Mechanicsville resident Sonya Lucas returned to the community where she was “born and raised” to give back in the form of a banquet and eating facility, as well as serve the greater Northern Neck community.
She also hopes through holding events at Wellesley Place, a business for which she is currently seeking an application from the town, she will raise awareness on health issues that are predominant in the region.
“Part of my charitable work is doing events that will sponsor and benefit cancer research,” said Lucas, who lost her best friend to breast cancer.
She added that with her event series, “Party with a Purpose,” she also seeks to benefit the American Heart Association and diabetes research.
Furthermore, Lucas intends, through events at her facility, to bring awareness to organ donors and recipients in the area.
“We have a large number of organ recipients in the Northern Neck area,” said Lucas, an organ donor who had worked with the United States Network for Organ Sharing.
“Everyone of course thinks ‘Oh well that means I’ll have to die to be an organ donor,’” she added with a laugh. “But no…you can be a living donor and bring education to the area.”
Lucas recently applied for a conditional use permit to locate her new business in the shopping center next to 360 Hair Salon near Food Lion.
If her application is approved, Lucas will bring over 15 years of project management and event planning experience to her business.
On Jan. 3, the Warsaw Planning Commission reviewed Lucas’ application and recommended it to go to a public hearing.
One week later, Lucas attended a joint session where town council and the planning commission drafted a definition for a banquet hall in Warsaw’ Development Management Ordinance.
Town officials defined the facility as one that provides rental space to private events ranging from wedding receptions to birthday parties.

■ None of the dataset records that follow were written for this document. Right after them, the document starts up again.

(* ===== verification/IntruQueue.v ===== *)
(** Model of [src/intru_queue.hpp]: the intrusive queues that hold the
    runtime's pending callbacks.  [UnsafeQueue] is the specialization for
    [intru_queue_safety::none], [MpscQueue] the lock-free specialization for
    [intru_queue_safety::mpsc] under concurrent producers.

    Elements are addresses of objects of the base type; the link of [x] is the
    memory cell at [x + next_off] and the queue's [head_] is the cell at
    [head_addr].  The tail pointer is stored xor-ed with [head_addr]. *)
From S2P Require Import Prelude.

(** * intru_queue<T, none> *)

Module UnsafeQueue.

Section queue.
Context (head_addr next_off : Z).

Record queue := mk_queue { mem : gmap Z Z; tailp_xor_head : Z }.

Definition load (st : queue) (a : Z) : res Z := deref (mem st !! a).

Definition store (st : queue) (a v : Z) : res queue :=
  match mem st !! a with
  | Some _ => Ok (mk_queue (<[a := v]> (mem st)) (tailp_xor_head st))
  | None => Undef
  end.

Definition set_tail (st : queue) (u : Z) : queue := mk_queue (mem st) u.

(** [intru_queue_intruder]: not enqueued is the pointer value 1. *)
Definition is_enqueued (st : queue) (x : Z) : res bool :=
  p ← load st (x + next_off); Ok (negb (p =? 1)).

Definition empty (st : queue) : res bool := h ← load st head_addr; Ok (h =? 0).

Definition peek (st : queue) : res Z := load st head_addr.

Definition enqueue (x : Z) (st : queue) : res queue :=
  let tailp := Z.lxor head_addr (tailp_xor_head st) in
  st ← store st tailp x;
  let st := set_tail st (Z.lxor (x + next_off) head_addr) in
  store st (x + next_off) 0.

Definition dequeue (st : queue) : res (Z * queue) :=
  ans ← load st head_addr;
  _ ← assert_that (negb (ans =? 0));
  nx ← load st (ans + next_off);
  st ← store st head_addr nx;
  Ok (ans, if nx =? 0 then set_tail st 0 else st).

(** Callbacks run on the queue and on the rest of the program's state. *)
Context {U : Type}.
Abbreviation callback := (Z -> queue * U -> res (queue * U)).

Fixpoint burst_loop (fuel : nat) (fn : callback) (head1 : Z) (exec_n : Z) (st : queue * U)
    : res (Z * (queue * U)) :=
  match fuel with
  | O => Undef
  | S fuel =>
      head1_next ← load st.1 (head1 + next_off);
      st ← fn head1 st;
      if head1_next =? 0 then Ok (exec_n + 1, st)
      else burst_loop fuel fn head1_next (exec_n + 1) st
  end.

Allowed functions include catering and dance as well as alcoholic beverages that are in accordance with ABC laws.
Lucas confirmed that her proposed business practices fall in line with the definition proposed by the town.
“I do not find anything adverse in the definition that would preclude me from operating a comparable business and being a good corporate system of the Northern Neck,” she said.
In fact, Lucas appreciated how it was written.
“One of the areas of business I’m interested in is church events to allow them space outside of their four walls to reach the greater masses,” she said, adding in an interview that her business would welcome churches of all denominations.
In addition to her emphasis on planning events for benefits and church functions, Lucas stressed her desire to market Wellesley Place as an expo center for both the town and the Northern Neck.
She envisions the banquet hall gathering related businesses and vendors such as cake makers, event coordinators, local jewelers and dress shop owners into one central location.
“So those who are planning their wedding and thinking about getting married will have the opportunity to do one-stop shopping,” she said.
The public hearing on Lucas’ application will be held Thursday, Feb. 7 at 7 p.m. in town hall.
In other business, town council and the planning commission officially amended part of Warsaw’s town code regarding an antiquated ordinance was making it difficult for local food vendors to bring their business to Warsaw.
Under the revised ordinance, itinerant merchants are now required to pay $125 every three months, coming into line with state codes.